On peut noter que cette explication n’est pas incompatible avec la baisse de la part des salaires observée dans les pays émergents comme en Chine si les activités délocalisées sont plus intensives en capital que la moyenne au niveau de l’économie chinoise. Il est très difficile d’isoler la contribution spécifique de la mondialisation parce qu’elle se combine étroitement avec celle du progrès technique et celle du rapport de force entre employeurs et salariés, dont elle constitue l’un des éléments.

Une hausse des concentrations d’entreprises

Cela explique cette déformation du partage de la valeur ajoutée depuis les années 1980 en faveur des actionnaires.

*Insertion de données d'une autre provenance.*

(* ===== verification/Grammar.v ===== *)
(** * Grammar: declarations, statements, source files and the parser entry point

    [crates/php_syntax/src/grammar/declarations.rs], [statements.rs],
    [source_file.rs] and [parse.rs].  [grammar] ties the recursion of the
    grammar functions with a bound on its depth and on the iterations of each
    loop. *)

From Stdlib Require Import Strings.String Strings.Byte.
From stdpp Require Import base list option numbers pretty.
From S2P Require Import Prelude RustStd Simd ByteKernel Source Token LexStrings Lexer.
From S2P Require Import SyntaxTree Parser GrammarBase GrammarCode.

(** ** [declarations.rs] *)

Module Declarations.
Definition declaration_keywords : list SyntaxKind :=
  [named TokenName.Class; named TokenName.Interface; named TokenName.Trait; named TokenName.Enum;
   named TokenName.Abstract; named TokenName.Final; named TokenName.Readonly].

David Autor, dans « The Fall of the Labor Share and the Tise of Superstar Firms » (2017) fait ainsi le constat qu’aux États-Unis, l’intensité concurrentielle a baissé au moment où les dividendes des actionnaires ont atteint leur pic. L’économie est de plus en plus dominée par des entreprises « superstars ». Des entreprises américaines exercent une pression baissière sur les salaires compte tenu d’un pouvoir de négociation accru et d’une redistribution de la valeur ajoutée vers les profits au détriment des salaires.

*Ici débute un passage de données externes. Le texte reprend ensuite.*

(* ===== verification/ParserLogic.v ===== *)
(** * ParserLogic: what every parser computation does to the event stream

    A grammar function opens nodes with [start] and closes them with
    [complete]; between two states of the parser that are not inside such a
    pair the events grow by a balanced sequence that mentions every token the
    cursor moved over exactly once.  [Bal] states this of a computation, and
    that it does not panic; its rules follow the syntax of the grammar
    functions, so that the tactic [bal] proves it of each of them. *)

From Stdlib Require Import Strings.String Strings.Byte.
From stdpp Require Import base list option numbers.
From S2P Require Import Prelude RustStd Source Token SyntaxTree Parser.

(** ** Balanced events *)

(** [Balanced es n ds]: the nodes of [es] are well nested, all of them have a
    kind, and [es] has [n] tokens and the errors [ds]. *)
Inductive Balanced : list Event -> nat -> list ParseDiagnostic -> Prop :=
| bal_nil : Balanced [] 0 []
| bal_token : Balanced [AddToken] 1 []
| bal_error d : Balanced [EventError d] 0 [d]
| bal_node k es n ds :
    Balanced es n ds -> Balanced (StartNode k :: es ++ [FinishNode]) n ds
| bal_app es1 n1 ds1 es2 n2 ds2 :
    Balanced es1 n1 ds1 -> Balanced es2 n2 ds2 ->
    Balanced (es1 ++ es2) (n1 + n2) (ds1 ++ ds2).

(** The span of a diagnostic of the parser core is that of a token or the
    empty range at the end. *)
Definition token_span (t : TokenSource) (d : ParseDiagnostic) : Prop :=
  pd_span d = TextRange_empty (length (ts_source t)) \/
  exists token, token ∈ ts_tokens t /\ pd_span d = token_range token.

Definition advanced (t : TokenSource) (n : nat) : TokenSource :=
  mkTokenSource (ts_source t) (ts_tokens t) (ts_cursor t + n).

Definition cursor_ok (t : TokenSource) : Prop := ts_cursor t <= length (ts_tokens t).

(** From [p] the parser has reached [p'] with the nodes opened in between
    closed. *)
Definition Ext (p p' : Parser) : Prop :=
  exists es n ds,
    Balanced es n ds /\
    events p' = events p ++ es /\
    diagnostics p' = diagnostics p ++ ds /\
    token_source p' = advanced (token_source p) n /\
    (cursor_ok (token_source p) -> cursor_ok (token_source p')) /\
    Forall (token_span (token_source p)) ds.

Lemma advanced_0 t : advanced t 0 = t.
Proof. destruct t as [a c n]. unfold advanced. cbn [ts_source ts_tokens ts_cursor]. by rewrite Nat.add_0_r. Qed.

Lemma advanced_advanced t n m : advanced (advanced t n) m = advanced t (n + m).
Proof. unfold advanced. cbn [ts_source ts_tokens ts_cursor]. by rewrite Nat.add_assoc. Qed.

Lemma Ext_refl p : Ext p p.
Proof.
  exists [], 0, []. rewrite !app_nil_r, advanced_0. repeat split; auto using bal_nil.
Qed.

Lemma Ext_trans p1 p2 p3 : Ext p1 p2 -> Ext p2 p3 -> Ext p1 p3.
Proof.
  intros (es & n & ds & HB & He & Hd & Ht & Hc & Hs) (es' & n' & ds' & HB' & He' & Hd' & Ht' & Hc' & Hs').
  exists (es ++ es'), (n + n'), (ds ++ ds'). split; [by apply bal_app|].
  rewrite He', He, Hd', Hd, Ht', Ht, advanced_advanced, <- !app_assoc. repeat split; auto.
  - rewrite <- advanced_advanced, <- Ht, <- Ht'. auto.
  - apply Forall_app. split; [done|]. rewrite Ht in Hs'. exact Hs'.
Qed.

(** ** Partial correctness

    A computation does not panic and what it returns satisfies [Q]; it may use
    up its fuel. *)

Definition pwp {A} (m : PM A) (p : Parser) (Q : A -> Parser -> Prop) : Prop :=
  match m p with Ret (a, p') => Q a p' | Panic => False | Timeout => True end.

Lemma pwp_bind {A B} (m : PM A) (k : A -> PM B) p Q :
  pwp m p (fun a p' => pwp (k a) p' Q) -> pwp (bind m k) p Q.
Proof. unfold pwp, bind. by destruct (m p) as [[a p']| |]. Qed.

Lemma pwp_mono {A} (m : PM A) p (P Q : A -> Parser -> Prop) :
  pwp m p P -> (forall a p', P a p' -> Q a p') -> pwp m p Q.
Proof. unfold pwp. destruct (m p) as [[a p']| |]; auto. Qed.

Lemma pwp_loop {A R} (I : A -> Parser -> Prop) (body : A -> PM (A + R)) (Q : R -> Parser -> Prop)
    fuel a p :
  (forall a p, I a p -> pwp (body a) p (fun r p' => match r with
                                                    | inl a' => I a' p'
                                                    | inr v => Q v p'
                                                    end)) ->
  I a p -> pwp (loop fuel body a) p Q.
Proof.
  intros Hb. revert a p. induction fuel as [|fuel IH]; intros a p HI; [done|].
  cbn [loop]. apply pwp_bind. eapply pwp_mono; [by apply Hb|].
  intros [a'|v] p' H; [by apply IH | exact H].
Qed.

(** ** Open nodes *)

Definition started (p : Parser) : Parser :=
  mkParser (token_source p) (events p ++ [Placeholder]) (diagnostics p).

(** The markers [ms], innermost first, are open in [p], which was reached from
    [p0]. *)
Fixpoint opens (ms : list Marker) (p0 p : Parser) : Prop :=
  match ms with
  | [] => Ext p0 p
  | m :: ms => exists p1, opens ms p0 p1 /\ marker_pos m = length (events p1) /\ Ext (started p1) p
  end.

Lemma opens_ext ms p0 p p' : opens ms p0 p -> Ext p p' -> opens ms p0 p'.
Proof.
  destruct ms as [|m ms]; cbn [opens]; [apply Ext_trans|].
  intros (p1 & Ho & Hm & He) Hp. exists p1. repeat split; [done..|]. by eapply Ext_trans.
Qed.

Lemma insert_placeholder (l es : list Event) e :
  <[length l := e]> ((l ++ [Placeholder]) ++ es) = l ++ e :: es.
Proof. rewrite <- app_assoc. by rewrite insert_app_r_alt, Nat.sub_diag by lia. Qed.

(** Completing the innermost marker closes its node. *)
Lemma complete_closes m ms kind p0 p :
  opens (m :: ms) p0 p ->
  exists p', complete m kind p = Ret (mkCompletedMarker (marker_pos m) kind, p') /\ opens ms p0 p'.
Proof.
  intros (p1 & Ho & Hm & es & n & ds & HB & He & Hd & Ht & Hc & Hs).
  unfold complete, complete_marker, bind. cbn [events started] in He.
  assert (length (events p1) < length (events p)) as Hlt.
  { rewrite He, !length_app. cbn [length]. lia. }
  rewrite Hm. destruct (Nat.ltb_spec (length (events p1)) (length (events p))); [|lia].
  eexists. split; [reflexivity|]. eapply opens_ext; [exact Ho|].
  exists (StartNode kind :: es ++ [FinishNode]), n, ds. cbn [events diagnostics token_source].
  split; [by apply bal_node|]. rewrite He, insert_placeholder, <- app_assoc. repeat split; done.
Qed.

(** ** Balanced computations *)

(** With the markers [ms] open, [m] closes them all and is balanced. *)
Definition BalO {A} (ms : list Marker) (m : PM A) : Prop :=
  forall p0 p, opens ms p0 p -> pwp m p (fun _ p' => Ext p0 p').

Abbreviation Bal m := (BalO [] m).

(** The same from the states that satisfy [c]. *)
Definition BalIf {A} (c : Parser -> bool) (m : PM A) : Prop :=
  forall p, c p = true -> pwp m p (fun _ p' => Ext p p').

Lemma Bal_intro {A} (m : PM A) : (forall p, pwp m p (fun _ p' => Ext p p')) -> Bal m.
Proof.
  intros H p0 p Ho. eapply pwp_mono; [apply H|]. intros ? p'. by apply Ext_trans.
Qed.

Lemma Bal_pwp {A} (m : PM A) p : Bal m -> pwp m p (fun _ p' => Ext p p').
Proof. intros H. apply H, Ext_refl. Qed.

Lemma BalO_ret {A} (a : A) : Bal (ret a).
Proof. by apply Bal_intro; intros p; apply Ext_refl. Qed.

Lemma BalO_bind {A B} ms (m : PM A) (k : A -> PM B) :
  Bal m -> (forall a, BalO ms (k a)) -> BalO ms (bind m k).
Proof.
  intros Hm Hk p0 p Ho. apply pwp_bind. eapply pwp_mono; [by apply Bal_pwp|].
  intros a p' He. apply Hk. by eapply opens_ext.
Qed.

Lemma BalO_start {B} ms (k : Marker -> PM B) :
  (forall m, BalO (m :: ms) (k m)) -> BalO ms (bind start k).
Proof.
  intros Hk p0 p Ho. apply pwp_bind. unfold pwp at 1, start. apply Hk.
  exists p. repeat split; [done|]. apply Ext_refl.
Qed.

Lemma BalO_complete {B} m ms kind (k : CompletedMarker -> PM B) :
  (forall c, BalO ms (k c)) -> BalO (m :: ms) (bind (complete m kind) k).
Proof.
  intros Hk p0 p Ho. apply pwp_bind. unfold pwp at 1.
  apply (complete_closes _ _ kind) in Ho as (p' & -> & Ho). by apply Hk.
Qed.

Lemma BalO_ite {A} ms c (a b : PM A) : BalO ms a -> BalO ms b -> BalO ms (ite c a b).
Proof.
  intros Ha Hb p0 p Ho. unfold ite. apply pwp_bind. unfold pwp at 1, gets.
  destruct (c p); auto.
Qed.

(** The first branch may rely on the condition. *)
Lemma Bal_ite_if {A} c (a b : PM A) : BalIf c a -> Bal b -> Bal (ite c a b).
Proof.
  intros Ha Hb. apply Bal_intro. intros p. unfold ite. apply pwp_bind. unfold pwp at 1, gets.
  destruct (c p) eqn:E; [by apply Ha | by apply Bal_pwp].
Qed.

Lemma BalIf_bind {A B} c (m : PM A) (k : A -> PM B) :
  BalIf c m -> (forall a, Bal (k a)) -> BalIf c (bind m k).
Proof.
  intros Hm Hk p Hp. apply pwp_bind. eapply pwp_mono; [by apply Hm|].
  intros a p' He. by apply Hk.
Qed.

Lemma Bal_gets {A} (f : Parser -> A) : Bal (gets f).
Proof. by apply Bal_intro; intros p; apply Ext_refl. Qed.

Lemma Bal_loop {A R} fuel (body : A -> PM (A + R)) a :
  (forall a, Bal (body a)) -> Bal (loop fuel body a).
Proof.
  intros Hb. apply Bal_intro. intros p.
  apply (pwp_loop (fun _ p' => Ext p p')); [|apply Ext_refl].
  intros a' p' He. eapply pwp_mono; [by apply Hb|]. by intros [?|?] p''.
Qed.

Lemma Bal_timeout {A} : Bal (fun _ => @Timeout (A * Parser)).
Proof. by intros p0 p _. Qed.

(** ** The operations of the parser core *)

Lemma Bal_bump : Bal bump.
Proof.
  apply Bal_intro. intros p. unfold pwp, bump, is_eof, TokenSource.is_eof, TokenSource.bump.
  destruct (Nat.leb_spec (length (ts_tokens (token_source p))) (ts_cursor (token_source p)));
    cbn [negb]; [apply Ext_refl|].
  destruct (Nat.ltb_spec (ts_cursor (token_source p)) (length (ts_tokens (token_source p)))); [|lia].
  exists [AddToken], 1, []. cbn [events diagnostics token_source]. rewrite app_nil_r.
  repeat split; [apply bal_token | | constructor].
  intros _. unfold cursor_ok. cbn [ts_cursor ts_tokens]. lia.
Qed.

Lemma current_range_span p d : pd_span d = current_range p -> token_span (token_source p) d.
Proof.
  unfold current_range, TokenSource.current_range, token_span.
  destruct (_ !! _) as [token|] eqn:E; intros ->; [right | by left].
  exists token. split; [|done]. by eapply list_elem_of_lookup_2.
Qed.

Lemma error_Ext p d :
  pd_span d = current_range p -> pwp (error d) p (fun _ p' => Ext p p' /\ token_source p' = token_source p).
Proof.
  intros Hd. unfold pwp, error. split; [|done]. exists [EventError d], 0, [d].
  cbn [events diagnostics token_source]. rewrite advanced_0.
  repeat split; [apply bal_error | done |]. apply Forall_singleton. by apply current_range_span.
Qed.

Lemma Bal_error_expected message expected : Bal (error_expected message expected).
Proof.
  apply Bal_intro. intros p. unfold error_expected.
  eapply (pwp_mono (error _)); [by apply error_Ext|]. by intros ? p' [? _].
Qed.

Lemma Bal_error_expected_with_id id message expected :
  Bal (error_expected_with_id id message expected).
Proof.
  apply Bal_intro. intros p. unfold error_expected_with_id.
  eapply (pwp_mono (error _)); [by apply error_Ext|]. by intros ? p' [? _].
Qed.

Lemma Bal_error_and_bump expected : Bal (error_and_bump expected).
Proof.
  apply Bal_intro. intros p. unfold error_and_bump.
  apply (pwp_bind (error _)). eapply pwp_mono; [by apply error_Ext|].
  intros ? p' [? _]. by apply Bal_bump.
Qed.

(** ** Automation *)

Create HintDb parser.
#[export] Hint Resolve BalO_ret Bal_gets Bal_timeout Bal_bump Bal_error_expected
  Bal_error_expected_with_id Bal_error_and_bump : parser.

Ltac bal_step :=
  match goal with
  | |- forall _, _ => intros
  | |- BalO _ (bind start _) => apply BalO_start
  | |- BalO (_ :: _) (bind (complete _ _) _) => apply BalO_complete
  | |- BalO _ (bind _ _) => apply BalO_bind
  | |- BalO _ (ite _ _ _) => apply BalO_ite
  | |- BalO _ (loop _ _ _) => apply Bal_loop
  | |- BalO _ (let '(_, _) := ?x in _) => destruct x
  | |- BalO _ (if ?b then _ else _) => destruct b
  | |- BalO _ (match ?x with _ => _ end) => destruct x
  end.

Ltac bal := repeat (first [ solve [eauto with parser] | bal_step ]).

Lemma Bal_while fuel c body : Bal body -> Bal (while fuel c body).
Proof. intros H. unfold while. bal. Qed.

Lemma Bal_eat kind : Bal (eat kind).
Proof.
  apply Bal_intro. intros p. unfold pwp, eat. destruct (at_ kind p); [|apply Ext_refl].
  apply (Bal_pwp (bump ;;; ret true) p). bal.
Qed.

(** The assertion of [recover_until] holds. *)
Lemma Bal_recover_until fuel boundary : Bal (recover_until fuel boundary).
Proof.
  unfold recover_until. apply Bal_loop. intros _. apply BalO_ite; [|bal].
  apply Bal_intro. intros p. apply pwp_bind. unfold pwp at 1, gets. apply pwp_bind.
  assert (is_eof p = true /\ bump p = Ret (tt, p) \/
          exists p', bump p = Ret (tt, p') /\ Ext p p' /\ position p < position p') as Hb.
  { pose proof (Bal_pwp bump p Bal_bump) as He. unfold pwp in He.
    unfold bump, is_eof, position, TokenSource.position, TokenSource.is_eof, TokenSource.bump in *.
    destruct (Nat.leb_spec (length (ts_tokens (token_source p))) (ts_cursor (token_source p)));
      cbn [negb] in *; [by left | right].
    eexists. split; [reflexivity|]. split; [exact He|].
    cbn [token_source]. destruct (Nat.ltb_spec (ts_cursor (token_source p)) (length (ts_tokens (token_source p))));
      cbn [ts_cursor]; lia. }
  unfold pwp at 1. destruct Hb as [[Heof ->] | (p' & -> & He & Hlt)];
    unfold ite; apply pwp_bind; unfold pwp at 1, gets, cond_or.
  - rewrite Heof. cbn [orb]. apply Bal_pwp. bal.
  - destruct (Nat.ltb_spec (position p) (position p')); [|lia]. rewrite orb_true_r.
    eapply pwp_mono; [apply Bal_pwp; bal|]. intros ? p''. by apply Ext_trans.
Qed.

#[export] Hint Resolve Bal_while Bal_recover_until Bal_eat : parser.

Par conséquent, la part des salaires au niveau agrégé se réduit à mesure que le poids dans l’économie des firmes « superstars », qui ne se limitent pas au secteur numérique, grandit. On assiste ainsi à une relation négative entre la variation de la concentration et celle de la part des salaires dans la valeur ajoutée. Cette évolution reflète le passage depuis les années 1980 d’un capitalisme contractuel à un capitalisme financiarisé, facilité par la globalisation financière (Michel Aglietta). Ce dernier a pour principe la maximisation de la valeur actionnariale, en cherchant à réduire le plus possible la part des salaires dans le revenu global. C’est la gouvernance actionnariale de l’entreprise.

L’évolution du partage de la valeur ajoutée doit-elle continuer à être en faveur des actionnaires ?

En réalité, de nombreuses conséquences négatives sont observées en raison d’un mauvais partage de la valeur ajoutée, qui néglige les salariés. En effet, la divergence entre salaires et productivité est susceptible d’avoir de profondes répercussions économiques. La baisse de la part des salaires dans la valeur ajoutée apparaît pour certains comme l’un des déséquilibres majeurs qui ont conduit à la crise des subprimes. C’est elle en effet qui a alimenté les bulles financières en gonflant les profits non investis et en incitant à un surendettement destiné à compenser le recul des salaires (Rajan).

De plus, une progression moins rapide des salaires relativement à la productivité du travail tend à affaiblir la demande globale, ce qui rend encore plus probable le scénario de stagnation séculaire. La propension marginale à consommer étant plus grande chez les ménages les plus modestes, la diminution de la part des salaires dans la valeur ajoutée pèse sur la consommation privée.